In [None]:
# Standard library imports
import json
from pathlib import Path
import warnings

# Data manipulation
import pandas as pd
import numpy as np
import yaml

In [None]:
# Define base directory (paper/secs -> go up two levels to project root)
base_path = Path.cwd().parent.parent
data_path = base_path / 'data'
labeled_path = data_path / 'labeled'
manifestos_path = data_path / 'manifestos'
annotations_path = data_path / 'annotations' / 'group_mention_categorization'

In [None]:
# # Load attribute definitions from JSON
# attr_defs_path = annotations_path / 'attribute_definitions.json'
# with open(base_path, 'r') as f:
#     attribute_definitions = json.load(f)

# # Create a reference dataframe for attribute metadata
# attr_metadata = []
# for attr_name, description in attribute_definitions.items():
#     # Categorize into economic vs. non-economic based on position in JSON
#     # (First 6 are economic, rest are non-economic based on the file we saw)
#     attr_metadata.append({
#         'attribute': attr_name,
#         'description': description
#     })

# attr_df = pd.DataFrame(attr_metadata)

In [None]:
# Attribute definitions
attrs_path = annotations_path / 'group_attributes_v2.yaml'

# Create list of economic attribute names for later use
with open(attrs_path, 'r') as f:
    attrs_dict = yaml.safe_load(f)['social_group']

econ_attrs = list(attrs_dict['economic_attributes']['attributes'].keys())
nonecon_attrs = list(attrs_dict['non_economic_attributes']['attributes'].keys())
label_cols = econ_attrs + nonecon_attrs

## Load datasets

#### Load predicted attribute classifications

In [None]:
# File paths for predicted attribute classifications
econ_attrs_path = labeled_path / 'manifesto_sentences_predicted_social_group_mentions_with_economic_attributes_classifications.tsv'
df_econ = pd.read_csv(econ_attrs_path, sep='\t')

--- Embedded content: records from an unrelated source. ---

Definition get_agent_messages (message_bus : AgentMessageBus.t)
    (message_filter : MessageFilter.t) (limit : Z) : Response AgentMessagesResponse :=
  match AgentMessageBus.get_message_history message_bus None with
  | Raise e => Failed e
  | Ok all_messages =>
      match AgentMessageBus.get_message_history message_bus (Some message_filter) with
      | Raise e => Failed e
      | Ok filtered_messages =>
          let limited_messages :=
            if negb (limit =? 0) then py_slice filtered_messages (Some (- limit)) None
            else filtered_messages in
          Returned {| messages := limited_messages;
                      total := Z.of_nat (length all_messages);
                      filtered := Z.of_nat (length filtered_messages) |}
      end
  end.

Definition get_agent_message_by_id (message_bus : AgentMessageBus.t) (message_id : string)
  : Response AgentMessage.t :=
  match AgentMessageBus.get_message_history message_bus None with
  | Raise e => Failed e
  | Ok all_messages =>
      match List.find (λ message, String.eqb (AgentMessage.message_id message) message_id)
              all_messages with
      | Some message => Returned message
      | None => NotFound ("Message with ID " +:+ message_id +:+ " not found")
      end
  end.

Definition get_task_agent_messages (message_bus : AgentMessageBus.t) (task_id : string)
    (message_type : option MessageType) (sender_role : option AgentRole)
  : Response AgentMessagesResponse :=
  let message_filter :=
    {| MessageFilter.sender_role := sender_role;
       MessageFilter.recipient_role := None;
       MessageFilter.message_type := message_type;
       MessageFilter.task_id := Some task_id;
       MessageFilter.step_id := None;
       MessageFilter.from_timestamp := None;
       MessageFilter.to_timestamp := None;
       MessageFilter.min_priority := None |} in
  match AgentMessageBus.get_message_history message_bus None with
  | Raise e => Failed e
  | Ok all_messages =>
      match AgentMessageBus.get_message_history message_bus (Some message_filter) with
      | Raise e => Failed e
      | Ok filtered_messages =>
          Returned {| messages := filtered_messages;
                      total := Z.of_nat (length all_messages);
                      filtered := Z.of_nat (length filtered_messages) |}
      end
  end.

End agent_swarm.

(** ** Receiving from the agent's queue *)

(** What [await agent.receive_message(timeout)] gives: a message, [None],
    or no return, when [get] waits on an empty queue that nothing fills. *)
Inductive Received :=
| Message (m : AgentMessage.t)
| NoMessage
| Waits.
(** * The document ingestion pipeline: [app/text_extraction.py] and
      [app/file_service.py]

    A shallow embedding of [TextExtractor] and [FileService] and the
    properties of the upload / processing / reconciliation pipeline.

    Conventions of the embedding.
    - A Python [str] is a [string]; one character of the model stands for one
      code point, so [String.length] is Python's [len].  The raw bytes of a
      stored file are a [string] too.
    - A Python [int] that may be negative is a [Z]; the one floating-point
      computation, [max_length * 0.7], is carried out on integers as IEEE 754
      prescribes for doubles.
    - A call that may raise is an [outcome]: [Return v] or [Raise e].
    - Code that mutates an object and may raise half way runs in the monad
      [M S], a state monad whose state survives a raise, as the attributes of
      a Python object do when an exception leaves a [try] block.
    - Functions of third-party packages (PyPDF2, python-docx, the [csv] and
      [pathlib] modules, [secure_filename], codecs, SHA-256) are the fields of
      the class [Libs]; every theorem holds for every instance. *)

From Stdlib Require Import ZArith Ascii String List Lia DecimalString.
From stdpp Require Import gmap strings list fin_maps.

Set Warnings "-abstract-large-number".

Import ListNotations.

(** ** Python values and exceptions *)

Inductive exn : Type :=
| HTTPException (status_code : Z) (detail : string)
| UnicodeDecodeError (msg : string)
| OSError (msg : string)
| Exception (msg : string).

(** [str(e)] *)
Definition str_exn (e : exn) : string :=
  match e with
  | HTTPException c d => NilZero.string_of_int (Z.to_int c) +:+ ": " +:+ d
  | UnicodeDecodeError m | OSError m | Exception m => m
  end.

(** [isinstance(e, UnicodeDecodeError)] *)
Definition is_UnicodeDecodeError (e : exn) : bool :=
  match e with UnicodeDecodeError _ => true | _ => false end.

Inductive outcome (A : Type) : Type :=
| Return (a : A)
| Raise (e : exn).
Arguments Return {A} a.
Arguments Raise {A} e.

(** JSON-like values held in a record's [metadata] mapping. *)
Inductive value : Type :=
| VNone
| VInt (z : Z)
| VStr (s : string).

(** ** Python string operations used by the source *)

Module Py.

Definition NL : string := String "010"%char EmptyString.

(** [len(s)] *)
Definition len (s : string) : nat := String.length s.

(** [s[:n]] *)
Definition slice_to (n : nat) (s : string) : string := String.substring 0 n s.

(** [sep.join(parts)] *)
Definition join (sep : string) (parts : list string) : string :=
  String.concat sep parts.

(** [s.startswith(p)] *)
Definition startswith (p s : string) : bool := String.prefix p s.

(** [sub in s] *)
Fixpoint contains (sub s : string) : bool :=
  String.prefix sub s ||
  match s with
  | EmptyString => false
  | String _ r => contains sub r
  end.

(** Truthiness of a [str]. *)
Definition truthy (s : string) : bool :=
  match s with EmptyString => false | _ => true end.

(** [str.isspace] on one code point below 256. *)
Definition is_space (c : ascii) : bool :=
  let n := nat_of_ascii c in
  ((9 <=? n) && (n <=? 13)) || ((28 <=? n) && (n <=? 32))
  || (n =? 133) || (n =? 160).

(** [s.lstrip(c)] for a one-character argument. *)
Fixpoint lstrip_char (c : ascii) (s : string) : string :=
  match s with
  | EmptyString => EmptyString
  | String a r => if Ascii.eqb a c then lstrip_char c r else s
  end.

Fixpoint lstrip (s : string) : string :=
  match s with
  | EmptyString => EmptyString
  | String a r => if is_space a then lstrip r else s
  end.

Fixpoint rstrip (s : string) : string :=
  match s with
  | EmptyString => EmptyString
  | String a r =>
      match rstrip r with
      | EmptyString => if is_space a then EmptyString else String a EmptyString
      | r' => String a r'
      end
  end.

(** [s.strip()] *)
Definition strip (s : string) : string := rstrip (lstrip s).

(** [s.replace(old, new)] for a non-empty [old]: occurrences are replaced
    from the left and do not overlap.  [skip] counts the characters of an
    occurrence that are still to be passed over. *)
Fixpoint replace_from (old new : string) (skip : nat) (s : string) : string :=
  match s with
  | EmptyString => EmptyString
  | String a r =>
      match skip with
      | S k => replace_from old new k r
      | O =>
          if String.prefix old s
          then new +:+ replace_from old new (String.length old - 1) r
          else String a (replace_from old new 0 r)
      end
  end.
Lemma answers_after_the_last_are_ignored_witness :
  Sample.run (Sample.happy [Sample.ok None (Some (Finite 0.3));
                            Sample.ok None (Some (Finite 1));
                            Sample.ok (Some "bad file") (Some (Finite 0))]) true
  = Sample.run (Sample.happy [Sample.ok None (Some (Finite 0.3));
                              Sample.ok None (Some (Finite 1))]) true.
Proof.
  apply (answers_after_the_last_are_ignored (Sample.happy []) "roads.mbtiles"
           "Roads" "roads" "user" "tk" true
           [Sample.ok None (Some (Finite 0.3))]
           (Sample.ok None (Some (Finite 1)))
           [Sample.ok (Some "bad file") (Some (Finite 0))]);
    reflexivity.
Defined.

(** ** What every run keeps *)

(** X16: [upload] never throws: whatever the outside answers, the promise of
    [upload] is not rejected, and when [upload] returns, it returns 0 or
    -1. *)
Theorem upload_returns_0_or_minus_1 w source name slug username token wait :
  let run := upload w source name slug username token wait in
  (forall e, outcome run <> Rejects e)
  /\ (forall a, outcome run = Fulfils a -> a = 0 \/ a = -1).
Proof.
  cbn zeta.
  destruct (upload_invariant w source name slug username token wait) as [_ H].
  cbn zeta in H. split.
  - intros e E. rewrite E in H. exact H.
  - intros a E. rewrite E in H. destruct H as [[-> _]|[-> _]]; auto.
Qed.
(** [np.argsort(heights)]: the indices ordered by ascending height.
    numpy's default sort does not promise an order among equal heights; the
    model keeps them in index order. *)
Fixpoint argsort_insert (heights : list float) (i : nat) (sorted : list nat)
  : list nat :=
  match sorted with
  | [] => [i]
  | j :: rest =>
      if np_lt (nth i heights nan) (nth j heights nan) then i :: j :: rest
      else j :: argsort_insert heights i rest
  end.

Definition argsort (heights : list float) : list nat :=
  fold_left (fun sorted i => argsort_insert heights i sorted)
    (seq 0 (length heights)) [].

Definition body_parts : list string :=
  ["left_leg"; "right_leg"; "body"; "left_arm"; "right_arm"; "face_internal"]%string.

(** [cluster_to_part]: a dict from cluster id to part name. *)
Definition cluster_map : Type := list (nat * string).

Fixpoint cluster_get (m : cluster_map) (c : nat) : option string :=
  match m with
  | [] => None
  | (c', p) :: m' => if Nat.eqb c' c then Some p else cluster_get m' c
  end.

Fixpoint cluster_set (m : cluster_map) (c : nat) (p : string) : cluster_map :=
  match m with
  | [] => [(c, p)]
  | (c', p') :: m' =>
      if Nat.eqb c' c then (c', p) :: m' else (c', p') :: cluster_set m' c p
  end.

(** The loop of [_map_clusters_to_parts] over [enumerate(sorted_indices)]. *)
Fixpoint map_sorted (ics : list (nat * nat)) (cluster_to_part : cluster_map)
  : cluster_map :=
  match ics with
  | [] => cluster_to_part
  | (i, cluster_idx) :: rest =>
      if Nat.ltb i (length body_parts)
      then map_sorted rest
             (cluster_set cluster_to_part cluster_idx (nth i body_parts ""%string))
      else map_sorted rest (cluster_set cluster_to_part cluster_idx "body"%string)
  end.

(** [centers_original[:, 1]] *)
Definition column1 (rows : list (list float)) : list float :=
  map (fun row => nth 1 row nan) rows.

(** [np.column_stack([vertices, vertex_normals])]: one 6-component row per
    vertex; arrays of different lengths raise [ValueError]. *)
Definition column_stack (vs ns : list vec3) : result (list (list float)) :=
  if Nat.eqb (length vs) (length ns)
  then Ok (map (fun '(v, n) => [vx v; vy v; vz v; vx n; vy n; vz n]) (combine vs ns))
  else Raise (ValueError "all the input array dimensions except for the concatenation axis must match exactly"%string).

(** The loop of [cluster_based_segmentation] over [enumerate(cluster_labels)];
    a label that is no key of [cluster_to_part] raises [KeyError]. *)
Fixpoint cluster_assign (cluster_to_part : cluster_map) (ils : list (nat * nat))
    (seg : segmentation_t) : result segmentation_t :=
  match ils with
  | [] => Ok seg
  | (i, label) :: rest =>
      match cluster_get cluster_to_part label with
      | None => Raise (KeyError "cluster"%string)
      | Some part_name =>
          let seg1 := if Dict.mem seg part_name then seg
                      else Dict.set seg part_name [] in
          seg2 <- dict_append seg1 part_name i ;;
          cluster_assign cluster_to_part rest seg2
      end
  end.

Section Clustering.

(** scikit-learn, as used by the method: [StandardScaler().fit_transform],
    the same scaler's [inverse_transform] (it depends on the data the
    scaler was fitted on), and [KMeans(n_clusters, random_state=42)]
    with its [fit_predict] result and [cluster_centers_]. *)
Variable scaler_fit_transform : list (list float) -> list (list float).
Variable scaler_inverse_transform :
  list (list float) -> list (list float) -> list (list float).
Variable kmeans_fit_predict :
  nat -> list (list float) -> list nat * list (list float).
(** * AgentIQ: the batch enrichment pipeline

    A shallow embedding of the job-processing core of the repository:
    - [backend/agents/tools.py]            the tool executor,
    - [backend/agents/enrichment_agent.py] the tool-calling agent, its retry
                                           wrapper and its JSON extraction,
    - [backend/services/worker.py]         the job orchestrator,
    - [backend/core/job_recovery.py]       the staleness sweep,
    - [backend/api/main.py]                batch submission ([create_job]),
    - [backend/db/models.py]               the rows and the uniqueness
                                           constraint on results.

    Python [str] is [string]; [int] is [Z]; a [dict] with string keys is a
    [gmap string _]; the Postgres [float] column [progress_pct] is a rational.
    Code that can raise returns a [result]; the model provider, the network
    and the clock are explicit oracles. *)

From Stdlib Require Import ZArith QArith String Ascii List Bool Lia Sorted.
From stdpp Require Import base option list gmap strings pretty.
Import ListNotations.

Local Open Scope Z_scope.
Local Open Scope string_scope.

(** ** Python exceptions and results *)

Inductive exn : Type :=
| KeyError (key : string)
| AttributeError (msg : string)
| IntegrityError (msg : string)
| DataError (msg : string)
| OtherException (msg : string).

(** [str(e)]: a [KeyError] prints its key quoted. *)
Definition str_exn (e : exn) : string :=
  match e with
  | KeyError k => "'" +:+ k +:+ "'"
  | AttributeError m | IntegrityError m | DataError m | OtherException m => m
  end.
(** [fn_write] reads one line and writes [metadata] to the file it names. *)
Lemma fn_write_effect (metadata : value) (c : console) :
  let rc := fn_write metadata c in
  (∀ x, rc.1 = Returns x →
     ∃ fname, x = (1, metadata) ∧ stdin c = fname :: stdin rc.2 ∧
              files (env rc.2) = <[fname := metadata]> (files (env c))) ∧
  (∀ r, rc.1 = Raises r → r = EOFError ∧ stdin c = [] ∧ stdin rc.2 = [] ∧
                          files (env rc.2) = files (env c)).
Proof.
  unfold fn_write, write_metadata_to_file. run_editor.
  destruct (stdin c) as [|fname rest] eqn:Hin; simpl.
  - split; [done|]. by intros r [= <-].
  - split; [|done]. intros x [= <-]. by exists fname.
Qed.

(** The functions of the other options leave the files alone, whatever they
    return or raise. *)
Lemma fn_abort_quiet (metadata : value) (c : console) :
  stdin (fn_abort metadata c).2 `suffix_of` stdin c ∧
  files (env (fn_abort metadata c).2) = files (env c).
Proof. unfold fn_abort. run_editor. done. Qed.

Lemma fn_addsig_quiet (metadata : value) (c : console) :
  stdin (fn_addsig metadata c).2 `suffix_of` stdin c ∧
  files (env (fn_addsig metadata c).2) = files (env c).
Proof.
  unfold fn_addsig. run_editor.
  destruct SSLIB_AVAILABLE; cbn [negb stdin env];
    (destruct (stdin c) as [|line rest] eqn:Hin; cbn [stdin env]; [done|]);
    assert (Hrest : rest `suffix_of` line :: rest) by (by apply suffix_cons_r).
  all: destruct (is_hex_key _);
    [destruct (PrivateKey_from_hex _); cbn [stdin env]
    |destruct (is_gpg_fingerprint _)].
  all: try match goal with
    | |- context [sign_signable ?m ?k ?w] =>
        pose proof (sign_signable_world m k w) as [Hf _];
        destruct (sign_signable m k w) as [[?|?] ?]
    | |- context [sign_root_metadata_dict_via_gpg ?m ?k ?w] =>
        pose proof (sign_root_metadata_dict_via_gpg_world m k w) as [Hf _];
        destruct (sign_root_metadata_dict_via_gpg m k w) as [[?|?] ?]
    end.
  all: cbn [stdin env fst snd] in *; split; [done | simpl in *; congruence].
Qed.

Lemma fn_thresh_quiet (metadata : value) (c : console) :
  stdin (fn_thresh metadata c).2 `suffix_of` stdin c ∧
  files (env (fn_thresh metadata c).2) = files (env c).
Proof.
  unfold fn_thresh. run_editor.
  destruct (stdin c) as [|line rest] eqn:Hin; cbn [stdin env]; [done|].
  assert (Hrest : rest `suffix_of` line :: rest) by by apply suffix_cons_r.
  destruct (outcome_mbind _ _ _ _) as [present|]; cbn [stdin env]; [|done].
  destruct present; cbn [negb stdin env]; [|done].
  destruct (threshold_in metadata line) as [current|]; cbn [stdin env]; [|done].
  destruct rest as [|line' rest']; cbn [stdin env]; [done|].
  assert (Hrest' : rest' `suffix_of` line :: line' :: rest')
    by (do 2 apply suffix_cons_r; done).
  destruct (int line') as [n|]; [|done].
  destruct (1 <=? n); [|done].
  destruct (set_threshold_in _ _ _); cbn [stdin env]; done.
Qed.

(** Every option but 0 is one of these. *)
Lemma options_quiet :
  Forall (λ option : Z * ((value → E (Z * value)) * string),
            option.1 = 0 ∨
            ∀ metadata c,
              stdin (option.2.1 metadata c).2 `suffix_of` stdin c ∧
              files (env (option.2.1 metadata c).2) = files (env c))
         options.
Proof.
  unfold options.
  repeat apply Forall_cons_2; try apply Forall_nil_2; cbn [fst snd];
    first [ by left | right; intros metadata c ];
    first [ apply fn_abort_quiet | apply fn_addsig_quiet
          | apply fn_thresh_quiet | done ].
Qed.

nonecon_attrs_path = labeled_path / 'manifesto_sentences_predicted_social_group_mentions_with_noneconomic_attributes_classifications.tsv'
df_nonecon = pd.read_csv(nonecon_attrs_path, sep='\t')

In [None]:
# Perform the join
key_cols = ["country_iso3c", "sentence_id", "sentence_text", "span_nr", "group_type", "text"]

df_mentions = pd.merge(
    df_econ,
    df_nonecon,
    on=key_cols,
    how='inner',
    validate='1:1'
)

In [None]:
max_spans = df_mentions['span_nr'].max()
df_mentions['mention_id'] = df_mentions['sentence_id'].astype(str) + '-' + df_mentions['span_nr'].astype(str).str.zfill(len(str(max_spans)))
df_mentions['manifesto_id'] = df_mentions['mention_id'].str.extract(r'^(\d+_\d+)-.+', expand=False)
df_mentions.loc[:, "party_id"] = df_mentions['manifesto_id'].str.split('_').str[0].astype(int) 
df_mentions.loc[:, "date"] = df_mentions['manifesto_id'].str.split('_').str[1].astype(int) 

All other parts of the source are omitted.